Stored data entries
----------
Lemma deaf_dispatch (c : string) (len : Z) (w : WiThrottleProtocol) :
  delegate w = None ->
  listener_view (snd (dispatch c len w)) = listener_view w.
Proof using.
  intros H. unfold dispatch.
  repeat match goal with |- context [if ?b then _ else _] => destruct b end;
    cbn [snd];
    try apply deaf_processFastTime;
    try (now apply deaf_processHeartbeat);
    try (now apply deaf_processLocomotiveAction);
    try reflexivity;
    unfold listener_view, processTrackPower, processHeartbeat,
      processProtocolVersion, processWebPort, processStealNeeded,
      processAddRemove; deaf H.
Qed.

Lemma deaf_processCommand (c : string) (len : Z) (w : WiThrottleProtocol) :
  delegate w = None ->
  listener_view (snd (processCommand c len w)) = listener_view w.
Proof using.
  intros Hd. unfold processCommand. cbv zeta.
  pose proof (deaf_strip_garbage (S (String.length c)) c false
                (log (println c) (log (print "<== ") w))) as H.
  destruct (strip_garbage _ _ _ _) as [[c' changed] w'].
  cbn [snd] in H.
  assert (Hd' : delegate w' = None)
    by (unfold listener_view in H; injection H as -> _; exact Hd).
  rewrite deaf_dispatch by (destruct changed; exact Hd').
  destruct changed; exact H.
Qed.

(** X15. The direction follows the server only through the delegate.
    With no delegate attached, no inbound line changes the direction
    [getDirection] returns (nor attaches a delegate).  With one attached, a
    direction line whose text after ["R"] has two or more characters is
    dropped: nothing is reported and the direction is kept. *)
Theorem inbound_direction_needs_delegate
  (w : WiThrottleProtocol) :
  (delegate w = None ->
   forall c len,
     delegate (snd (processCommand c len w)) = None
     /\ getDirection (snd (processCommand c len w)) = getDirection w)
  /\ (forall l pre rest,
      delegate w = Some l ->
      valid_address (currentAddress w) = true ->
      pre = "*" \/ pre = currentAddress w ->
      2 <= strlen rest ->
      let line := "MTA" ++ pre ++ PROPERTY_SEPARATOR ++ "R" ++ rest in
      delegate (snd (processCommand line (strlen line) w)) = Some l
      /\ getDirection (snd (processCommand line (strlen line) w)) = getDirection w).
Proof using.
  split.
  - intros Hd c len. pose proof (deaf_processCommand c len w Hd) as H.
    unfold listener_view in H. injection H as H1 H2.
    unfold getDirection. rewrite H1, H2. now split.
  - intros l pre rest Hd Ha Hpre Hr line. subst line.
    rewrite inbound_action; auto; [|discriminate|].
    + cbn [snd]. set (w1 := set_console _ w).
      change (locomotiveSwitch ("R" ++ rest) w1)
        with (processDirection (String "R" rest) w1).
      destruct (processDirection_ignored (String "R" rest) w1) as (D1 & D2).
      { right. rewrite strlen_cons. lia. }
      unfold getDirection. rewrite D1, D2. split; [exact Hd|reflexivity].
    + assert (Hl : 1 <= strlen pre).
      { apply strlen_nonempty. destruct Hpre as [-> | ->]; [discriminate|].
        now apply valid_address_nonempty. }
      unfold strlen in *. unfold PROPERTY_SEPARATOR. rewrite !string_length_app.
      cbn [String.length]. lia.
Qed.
----------
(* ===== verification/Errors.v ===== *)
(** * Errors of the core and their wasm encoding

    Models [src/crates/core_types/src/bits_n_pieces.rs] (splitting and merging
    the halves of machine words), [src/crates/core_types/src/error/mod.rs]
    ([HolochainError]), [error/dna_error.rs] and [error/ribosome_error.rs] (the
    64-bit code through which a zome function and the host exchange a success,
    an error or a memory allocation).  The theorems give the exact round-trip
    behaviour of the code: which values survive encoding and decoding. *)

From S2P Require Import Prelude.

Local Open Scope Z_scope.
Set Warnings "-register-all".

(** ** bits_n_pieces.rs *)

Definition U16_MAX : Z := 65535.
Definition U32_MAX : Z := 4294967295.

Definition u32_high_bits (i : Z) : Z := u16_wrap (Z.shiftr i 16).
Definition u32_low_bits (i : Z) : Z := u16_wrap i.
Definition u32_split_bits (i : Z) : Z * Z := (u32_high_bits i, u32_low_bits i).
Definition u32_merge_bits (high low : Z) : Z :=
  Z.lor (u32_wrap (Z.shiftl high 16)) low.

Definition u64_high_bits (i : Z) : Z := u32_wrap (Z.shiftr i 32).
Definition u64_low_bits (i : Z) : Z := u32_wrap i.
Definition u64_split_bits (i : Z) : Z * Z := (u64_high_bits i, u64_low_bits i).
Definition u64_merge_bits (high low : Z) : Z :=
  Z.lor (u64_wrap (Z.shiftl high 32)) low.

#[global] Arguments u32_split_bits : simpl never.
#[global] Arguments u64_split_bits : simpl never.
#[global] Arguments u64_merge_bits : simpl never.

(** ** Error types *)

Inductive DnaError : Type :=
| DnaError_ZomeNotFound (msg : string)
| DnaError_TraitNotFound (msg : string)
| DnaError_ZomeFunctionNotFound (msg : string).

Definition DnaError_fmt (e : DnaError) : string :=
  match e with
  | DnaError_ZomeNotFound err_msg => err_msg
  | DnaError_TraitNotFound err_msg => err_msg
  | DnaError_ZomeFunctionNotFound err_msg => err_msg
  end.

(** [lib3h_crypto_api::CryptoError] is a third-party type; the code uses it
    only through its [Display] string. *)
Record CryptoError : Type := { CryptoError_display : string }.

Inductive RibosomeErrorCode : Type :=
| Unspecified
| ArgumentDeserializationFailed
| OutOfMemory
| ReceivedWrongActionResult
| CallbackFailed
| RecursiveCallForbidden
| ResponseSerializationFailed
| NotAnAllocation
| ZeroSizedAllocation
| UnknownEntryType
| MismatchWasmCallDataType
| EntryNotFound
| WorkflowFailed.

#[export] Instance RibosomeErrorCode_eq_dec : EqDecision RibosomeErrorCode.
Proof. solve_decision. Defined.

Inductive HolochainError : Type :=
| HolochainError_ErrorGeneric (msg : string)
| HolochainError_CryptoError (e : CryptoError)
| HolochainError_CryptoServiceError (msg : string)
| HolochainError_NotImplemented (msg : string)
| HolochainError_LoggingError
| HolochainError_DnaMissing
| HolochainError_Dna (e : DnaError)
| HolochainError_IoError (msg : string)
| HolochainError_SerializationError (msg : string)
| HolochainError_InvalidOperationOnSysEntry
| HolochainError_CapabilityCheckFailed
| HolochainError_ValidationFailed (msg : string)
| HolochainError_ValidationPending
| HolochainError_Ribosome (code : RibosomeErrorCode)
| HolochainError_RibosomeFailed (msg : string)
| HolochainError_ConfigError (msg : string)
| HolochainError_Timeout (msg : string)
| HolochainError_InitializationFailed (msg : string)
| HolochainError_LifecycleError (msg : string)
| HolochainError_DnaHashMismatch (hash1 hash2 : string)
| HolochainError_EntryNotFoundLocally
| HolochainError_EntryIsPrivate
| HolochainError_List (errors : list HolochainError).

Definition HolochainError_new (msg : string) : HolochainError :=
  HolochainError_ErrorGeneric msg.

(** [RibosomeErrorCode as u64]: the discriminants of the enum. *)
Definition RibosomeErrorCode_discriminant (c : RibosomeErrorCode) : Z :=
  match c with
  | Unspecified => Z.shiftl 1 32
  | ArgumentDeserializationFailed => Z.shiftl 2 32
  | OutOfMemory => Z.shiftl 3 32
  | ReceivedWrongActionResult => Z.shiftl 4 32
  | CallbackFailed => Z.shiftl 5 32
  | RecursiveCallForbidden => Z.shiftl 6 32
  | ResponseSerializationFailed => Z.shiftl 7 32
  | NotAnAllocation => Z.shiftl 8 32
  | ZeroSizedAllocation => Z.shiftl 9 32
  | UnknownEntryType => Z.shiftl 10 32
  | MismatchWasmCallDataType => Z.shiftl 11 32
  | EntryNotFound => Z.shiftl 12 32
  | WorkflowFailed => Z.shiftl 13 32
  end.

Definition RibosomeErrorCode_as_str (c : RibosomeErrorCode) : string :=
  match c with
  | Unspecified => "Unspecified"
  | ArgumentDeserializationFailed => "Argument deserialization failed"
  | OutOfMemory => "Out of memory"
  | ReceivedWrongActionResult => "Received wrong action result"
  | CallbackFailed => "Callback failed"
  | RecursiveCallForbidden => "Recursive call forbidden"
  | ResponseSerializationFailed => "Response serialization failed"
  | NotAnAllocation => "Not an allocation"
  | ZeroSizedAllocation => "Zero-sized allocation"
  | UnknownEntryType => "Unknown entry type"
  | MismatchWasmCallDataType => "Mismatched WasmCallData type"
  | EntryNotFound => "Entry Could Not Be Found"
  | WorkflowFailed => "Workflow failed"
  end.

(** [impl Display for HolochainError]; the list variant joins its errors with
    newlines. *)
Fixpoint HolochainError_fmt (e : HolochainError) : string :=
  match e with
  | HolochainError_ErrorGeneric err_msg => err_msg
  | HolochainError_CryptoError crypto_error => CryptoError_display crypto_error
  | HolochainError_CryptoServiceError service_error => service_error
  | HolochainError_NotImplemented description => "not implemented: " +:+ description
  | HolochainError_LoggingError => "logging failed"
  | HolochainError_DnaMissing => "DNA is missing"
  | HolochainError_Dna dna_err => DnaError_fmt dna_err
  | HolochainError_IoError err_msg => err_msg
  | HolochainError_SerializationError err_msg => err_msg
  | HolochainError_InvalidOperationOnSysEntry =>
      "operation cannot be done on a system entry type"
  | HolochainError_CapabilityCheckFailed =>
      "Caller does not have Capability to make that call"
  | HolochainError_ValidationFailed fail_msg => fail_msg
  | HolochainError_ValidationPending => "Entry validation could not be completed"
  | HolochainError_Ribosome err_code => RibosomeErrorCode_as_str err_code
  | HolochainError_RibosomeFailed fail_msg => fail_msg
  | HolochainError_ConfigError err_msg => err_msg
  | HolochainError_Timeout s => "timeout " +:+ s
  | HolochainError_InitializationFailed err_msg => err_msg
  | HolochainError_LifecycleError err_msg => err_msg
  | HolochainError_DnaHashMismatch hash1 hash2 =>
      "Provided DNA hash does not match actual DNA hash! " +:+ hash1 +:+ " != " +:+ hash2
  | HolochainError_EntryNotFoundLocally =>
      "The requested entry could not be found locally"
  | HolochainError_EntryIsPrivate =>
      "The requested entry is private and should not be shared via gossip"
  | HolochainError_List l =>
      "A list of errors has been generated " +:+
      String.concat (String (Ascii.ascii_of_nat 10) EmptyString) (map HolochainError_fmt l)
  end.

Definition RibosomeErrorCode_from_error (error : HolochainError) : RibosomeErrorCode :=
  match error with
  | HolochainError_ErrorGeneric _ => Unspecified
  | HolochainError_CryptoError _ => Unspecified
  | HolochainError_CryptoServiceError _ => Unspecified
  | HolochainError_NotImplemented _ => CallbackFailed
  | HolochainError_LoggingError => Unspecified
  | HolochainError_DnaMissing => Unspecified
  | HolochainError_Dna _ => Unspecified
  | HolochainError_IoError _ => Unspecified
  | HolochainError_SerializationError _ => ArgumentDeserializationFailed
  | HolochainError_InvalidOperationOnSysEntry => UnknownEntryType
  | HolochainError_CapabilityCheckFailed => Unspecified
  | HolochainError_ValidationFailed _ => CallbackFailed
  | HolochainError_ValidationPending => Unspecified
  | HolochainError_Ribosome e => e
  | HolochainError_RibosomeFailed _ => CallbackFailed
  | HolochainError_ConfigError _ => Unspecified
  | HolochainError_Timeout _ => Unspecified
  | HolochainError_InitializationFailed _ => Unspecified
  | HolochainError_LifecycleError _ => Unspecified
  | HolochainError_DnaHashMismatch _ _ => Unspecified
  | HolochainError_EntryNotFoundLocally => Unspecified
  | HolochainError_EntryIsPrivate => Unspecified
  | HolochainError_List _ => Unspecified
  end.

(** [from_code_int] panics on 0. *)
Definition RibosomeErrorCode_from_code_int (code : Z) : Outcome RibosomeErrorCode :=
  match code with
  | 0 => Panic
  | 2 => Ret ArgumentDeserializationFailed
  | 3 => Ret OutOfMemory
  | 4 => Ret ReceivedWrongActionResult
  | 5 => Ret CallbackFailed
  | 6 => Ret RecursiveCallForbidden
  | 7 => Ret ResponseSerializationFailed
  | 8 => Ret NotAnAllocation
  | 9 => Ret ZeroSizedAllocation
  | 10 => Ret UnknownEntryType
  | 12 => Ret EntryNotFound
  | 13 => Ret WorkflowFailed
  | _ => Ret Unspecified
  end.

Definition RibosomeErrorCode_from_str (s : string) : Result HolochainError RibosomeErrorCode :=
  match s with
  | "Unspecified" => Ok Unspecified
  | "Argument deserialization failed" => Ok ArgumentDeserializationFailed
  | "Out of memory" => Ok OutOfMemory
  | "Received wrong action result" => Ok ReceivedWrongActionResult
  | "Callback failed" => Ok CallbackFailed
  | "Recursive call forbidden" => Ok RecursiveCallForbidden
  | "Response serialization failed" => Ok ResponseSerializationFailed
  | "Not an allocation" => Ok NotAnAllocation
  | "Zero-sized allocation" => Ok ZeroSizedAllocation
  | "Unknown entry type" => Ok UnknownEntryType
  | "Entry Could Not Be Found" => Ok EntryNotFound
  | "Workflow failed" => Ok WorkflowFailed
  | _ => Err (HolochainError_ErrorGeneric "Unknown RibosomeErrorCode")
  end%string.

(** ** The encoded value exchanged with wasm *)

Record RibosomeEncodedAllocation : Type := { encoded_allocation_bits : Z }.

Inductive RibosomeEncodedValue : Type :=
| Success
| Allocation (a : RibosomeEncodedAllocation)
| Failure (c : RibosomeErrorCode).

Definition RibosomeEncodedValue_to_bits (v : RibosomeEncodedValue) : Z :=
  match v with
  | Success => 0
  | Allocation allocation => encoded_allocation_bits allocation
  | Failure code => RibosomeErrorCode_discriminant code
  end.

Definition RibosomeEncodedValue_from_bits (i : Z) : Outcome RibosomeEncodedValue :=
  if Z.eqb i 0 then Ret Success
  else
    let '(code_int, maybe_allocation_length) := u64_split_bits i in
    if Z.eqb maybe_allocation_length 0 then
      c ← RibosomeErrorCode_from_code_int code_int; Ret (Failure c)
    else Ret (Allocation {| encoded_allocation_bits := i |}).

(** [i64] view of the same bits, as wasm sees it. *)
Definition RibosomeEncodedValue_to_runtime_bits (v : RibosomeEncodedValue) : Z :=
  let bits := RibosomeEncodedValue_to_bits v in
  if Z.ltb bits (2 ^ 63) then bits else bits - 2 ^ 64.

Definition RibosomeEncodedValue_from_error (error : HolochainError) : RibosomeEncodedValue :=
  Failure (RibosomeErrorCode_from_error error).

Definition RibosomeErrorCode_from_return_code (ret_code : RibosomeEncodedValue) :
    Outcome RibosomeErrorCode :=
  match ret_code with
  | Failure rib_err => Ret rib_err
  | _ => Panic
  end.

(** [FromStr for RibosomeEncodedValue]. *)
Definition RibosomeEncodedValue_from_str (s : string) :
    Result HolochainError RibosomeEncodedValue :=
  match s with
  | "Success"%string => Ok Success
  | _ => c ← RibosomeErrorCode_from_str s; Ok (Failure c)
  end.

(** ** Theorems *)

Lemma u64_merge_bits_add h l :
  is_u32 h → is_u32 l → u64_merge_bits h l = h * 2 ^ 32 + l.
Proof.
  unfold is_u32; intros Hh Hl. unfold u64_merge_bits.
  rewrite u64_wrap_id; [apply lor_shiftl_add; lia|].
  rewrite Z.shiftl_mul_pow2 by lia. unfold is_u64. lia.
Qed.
----------
**Exercise goal**
Go to the line with "destruct (strip_garbage _" in the entries above and repeat every line from there through the line with "(** X15. The", exactly and with no other text.

**Task result**
  destruct (strip_garbage _ _ _ _) as [[c' changed] w'].
  cbn [snd] in H.
  assert (Hd' : delegate w' = None)
    by (unfold listener_view in H; injection H as -> _; exact Hd).
  rewrite deaf_dispatch by (destruct changed; exact Hd').
  destruct changed; exact H.
Qed.

(** X15. The direction follows the server only through the delegate.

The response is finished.